▶ _EXERCISE_
Below is a listing. Set down exactly the lines from the one containing "fail_if String.eqb (rfFolderID" through the one containing "Definition sorted_state (state", both ends included, and leave out the rest.

▶ _MATERIAL PROVIDED_
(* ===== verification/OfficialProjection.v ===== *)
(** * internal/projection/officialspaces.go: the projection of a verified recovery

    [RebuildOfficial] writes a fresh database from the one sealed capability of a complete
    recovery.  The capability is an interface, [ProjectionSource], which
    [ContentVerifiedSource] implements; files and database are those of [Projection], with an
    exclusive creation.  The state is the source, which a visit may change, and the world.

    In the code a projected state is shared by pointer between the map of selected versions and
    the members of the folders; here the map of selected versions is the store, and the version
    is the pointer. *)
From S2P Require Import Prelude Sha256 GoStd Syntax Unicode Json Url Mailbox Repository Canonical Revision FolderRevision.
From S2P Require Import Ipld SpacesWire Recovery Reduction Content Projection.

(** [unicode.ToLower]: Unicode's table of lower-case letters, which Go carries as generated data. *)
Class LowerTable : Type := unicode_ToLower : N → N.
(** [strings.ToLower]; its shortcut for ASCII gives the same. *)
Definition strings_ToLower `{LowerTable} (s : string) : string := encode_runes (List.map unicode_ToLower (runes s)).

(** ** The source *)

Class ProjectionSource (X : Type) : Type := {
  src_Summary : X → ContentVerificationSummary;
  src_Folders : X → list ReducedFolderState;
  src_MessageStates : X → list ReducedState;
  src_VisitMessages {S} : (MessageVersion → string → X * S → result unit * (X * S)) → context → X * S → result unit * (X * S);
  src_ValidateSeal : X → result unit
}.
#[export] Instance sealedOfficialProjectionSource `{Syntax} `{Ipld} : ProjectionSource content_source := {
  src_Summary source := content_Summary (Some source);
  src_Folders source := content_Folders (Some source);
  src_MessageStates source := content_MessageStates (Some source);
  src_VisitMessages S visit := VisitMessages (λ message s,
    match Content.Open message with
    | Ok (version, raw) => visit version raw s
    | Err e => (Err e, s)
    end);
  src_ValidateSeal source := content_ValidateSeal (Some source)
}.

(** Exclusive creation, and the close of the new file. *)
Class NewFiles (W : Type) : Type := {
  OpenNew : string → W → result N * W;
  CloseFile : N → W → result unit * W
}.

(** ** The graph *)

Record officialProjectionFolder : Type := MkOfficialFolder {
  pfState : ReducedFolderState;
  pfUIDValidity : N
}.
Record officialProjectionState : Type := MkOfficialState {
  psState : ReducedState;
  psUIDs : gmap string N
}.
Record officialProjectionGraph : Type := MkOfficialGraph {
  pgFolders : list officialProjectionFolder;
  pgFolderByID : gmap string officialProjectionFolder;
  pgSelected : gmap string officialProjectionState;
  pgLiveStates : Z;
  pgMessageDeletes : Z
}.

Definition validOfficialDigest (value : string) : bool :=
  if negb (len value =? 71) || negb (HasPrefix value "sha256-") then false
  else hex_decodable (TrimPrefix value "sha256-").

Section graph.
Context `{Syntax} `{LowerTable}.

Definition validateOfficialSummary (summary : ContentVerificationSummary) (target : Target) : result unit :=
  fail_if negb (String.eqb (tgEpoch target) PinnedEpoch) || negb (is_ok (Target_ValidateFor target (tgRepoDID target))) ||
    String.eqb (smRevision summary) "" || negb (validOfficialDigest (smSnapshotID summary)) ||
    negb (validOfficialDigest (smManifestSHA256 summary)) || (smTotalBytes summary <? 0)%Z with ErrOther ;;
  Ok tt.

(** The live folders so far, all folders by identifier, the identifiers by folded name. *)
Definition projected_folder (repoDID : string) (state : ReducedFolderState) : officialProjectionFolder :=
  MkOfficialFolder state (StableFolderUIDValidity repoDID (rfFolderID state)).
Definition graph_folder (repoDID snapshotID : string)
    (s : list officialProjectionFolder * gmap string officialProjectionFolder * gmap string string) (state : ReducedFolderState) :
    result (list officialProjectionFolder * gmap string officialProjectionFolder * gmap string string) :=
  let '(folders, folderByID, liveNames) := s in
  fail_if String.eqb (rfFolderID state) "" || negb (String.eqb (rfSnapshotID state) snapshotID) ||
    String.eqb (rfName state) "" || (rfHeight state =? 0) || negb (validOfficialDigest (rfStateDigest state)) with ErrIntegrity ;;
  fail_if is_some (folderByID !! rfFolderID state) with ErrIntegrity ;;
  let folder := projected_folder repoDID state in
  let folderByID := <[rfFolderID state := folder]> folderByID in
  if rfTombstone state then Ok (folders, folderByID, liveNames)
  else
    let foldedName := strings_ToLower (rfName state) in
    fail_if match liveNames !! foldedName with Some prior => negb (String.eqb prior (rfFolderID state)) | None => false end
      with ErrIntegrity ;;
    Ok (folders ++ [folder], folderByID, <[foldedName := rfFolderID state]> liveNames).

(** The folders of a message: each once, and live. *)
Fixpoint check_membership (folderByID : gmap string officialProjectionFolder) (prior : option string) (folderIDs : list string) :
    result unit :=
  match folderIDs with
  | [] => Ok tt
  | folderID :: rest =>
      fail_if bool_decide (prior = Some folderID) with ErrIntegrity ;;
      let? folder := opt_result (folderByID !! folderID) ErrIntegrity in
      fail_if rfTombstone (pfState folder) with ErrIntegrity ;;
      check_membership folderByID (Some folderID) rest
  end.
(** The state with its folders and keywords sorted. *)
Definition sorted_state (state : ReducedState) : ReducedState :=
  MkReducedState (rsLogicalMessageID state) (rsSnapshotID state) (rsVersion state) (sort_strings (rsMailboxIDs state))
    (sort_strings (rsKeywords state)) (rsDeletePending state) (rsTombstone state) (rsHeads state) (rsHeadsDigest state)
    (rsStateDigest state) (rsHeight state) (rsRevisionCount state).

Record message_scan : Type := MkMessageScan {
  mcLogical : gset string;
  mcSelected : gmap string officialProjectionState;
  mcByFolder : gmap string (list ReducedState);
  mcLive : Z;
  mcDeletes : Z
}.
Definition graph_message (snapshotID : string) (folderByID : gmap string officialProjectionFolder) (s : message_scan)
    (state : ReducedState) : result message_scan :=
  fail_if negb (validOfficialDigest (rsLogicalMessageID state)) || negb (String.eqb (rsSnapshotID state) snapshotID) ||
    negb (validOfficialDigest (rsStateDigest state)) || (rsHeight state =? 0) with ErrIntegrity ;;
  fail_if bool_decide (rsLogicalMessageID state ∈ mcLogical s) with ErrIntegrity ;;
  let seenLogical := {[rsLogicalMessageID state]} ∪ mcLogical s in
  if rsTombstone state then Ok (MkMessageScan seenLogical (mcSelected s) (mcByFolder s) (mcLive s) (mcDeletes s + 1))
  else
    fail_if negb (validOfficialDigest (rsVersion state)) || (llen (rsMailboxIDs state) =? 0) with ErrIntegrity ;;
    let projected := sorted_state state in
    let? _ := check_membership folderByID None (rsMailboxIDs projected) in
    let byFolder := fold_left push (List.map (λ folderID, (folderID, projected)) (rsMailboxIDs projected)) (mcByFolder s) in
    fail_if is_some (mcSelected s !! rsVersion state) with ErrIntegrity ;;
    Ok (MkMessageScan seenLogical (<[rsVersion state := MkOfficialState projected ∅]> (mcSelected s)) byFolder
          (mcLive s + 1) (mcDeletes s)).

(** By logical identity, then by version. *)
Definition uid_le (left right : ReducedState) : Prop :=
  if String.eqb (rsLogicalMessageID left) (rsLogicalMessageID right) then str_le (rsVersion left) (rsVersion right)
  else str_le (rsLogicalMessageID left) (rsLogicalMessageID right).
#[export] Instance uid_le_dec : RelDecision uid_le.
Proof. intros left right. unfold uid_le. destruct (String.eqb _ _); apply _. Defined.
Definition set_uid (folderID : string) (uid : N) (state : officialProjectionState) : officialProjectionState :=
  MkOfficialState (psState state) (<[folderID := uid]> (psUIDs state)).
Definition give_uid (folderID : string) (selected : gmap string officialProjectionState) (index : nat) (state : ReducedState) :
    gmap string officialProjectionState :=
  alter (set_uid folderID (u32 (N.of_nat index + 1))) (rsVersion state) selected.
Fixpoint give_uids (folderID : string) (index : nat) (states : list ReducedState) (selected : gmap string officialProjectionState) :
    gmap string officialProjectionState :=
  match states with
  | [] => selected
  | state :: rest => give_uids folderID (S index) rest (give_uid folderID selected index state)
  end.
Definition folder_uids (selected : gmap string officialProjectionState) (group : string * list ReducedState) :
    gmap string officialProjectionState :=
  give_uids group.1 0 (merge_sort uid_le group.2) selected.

▶ _SOLUTION_
  fail_if String.eqb (rfFolderID state) "" || negb (String.eqb (rfSnapshotID state) snapshotID) ||
    String.eqb (rfName state) "" || (rfHeight state =? 0) || negb (validOfficialDigest (rfStateDigest state)) with ErrIntegrity ;;
  fail_if is_some (folderByID !! rfFolderID state) with ErrIntegrity ;;
  let folder := projected_folder repoDID state in
  let folderByID := <[rfFolderID state := folder]> folderByID in
  if rfTombstone state then Ok (folders, folderByID, liveNames)
  else
    let foldedName := strings_ToLower (rfName state) in
    fail_if match liveNames !! foldedName with Some prior => negb (String.eqb prior (rfFolderID state)) | None => false end
      with ErrIntegrity ;;
    Ok (folders ++ [folder], folderByID, <[foldedName := rfFolderID state]> liveNames).

(** The folders of a message: each once, and live. *)
Fixpoint check_membership (folderByID : gmap string officialProjectionFolder) (prior : option string) (folderIDs : list string) :
    result unit :=
  match folderIDs with
  | [] => Ok tt
  | folderID :: rest =>
      fail_if bool_decide (prior = Some folderID) with ErrIntegrity ;;
      let? folder := opt_result (folderByID !! folderID) ErrIntegrity in
      fail_if rfTombstone (pfState folder) with ErrIntegrity ;;
      check_membership folderByID (Some folderID) rest
  end.
(** The state with its folders and keywords sorted. *)
Definition sorted_state (state : ReducedState) : ReducedState :=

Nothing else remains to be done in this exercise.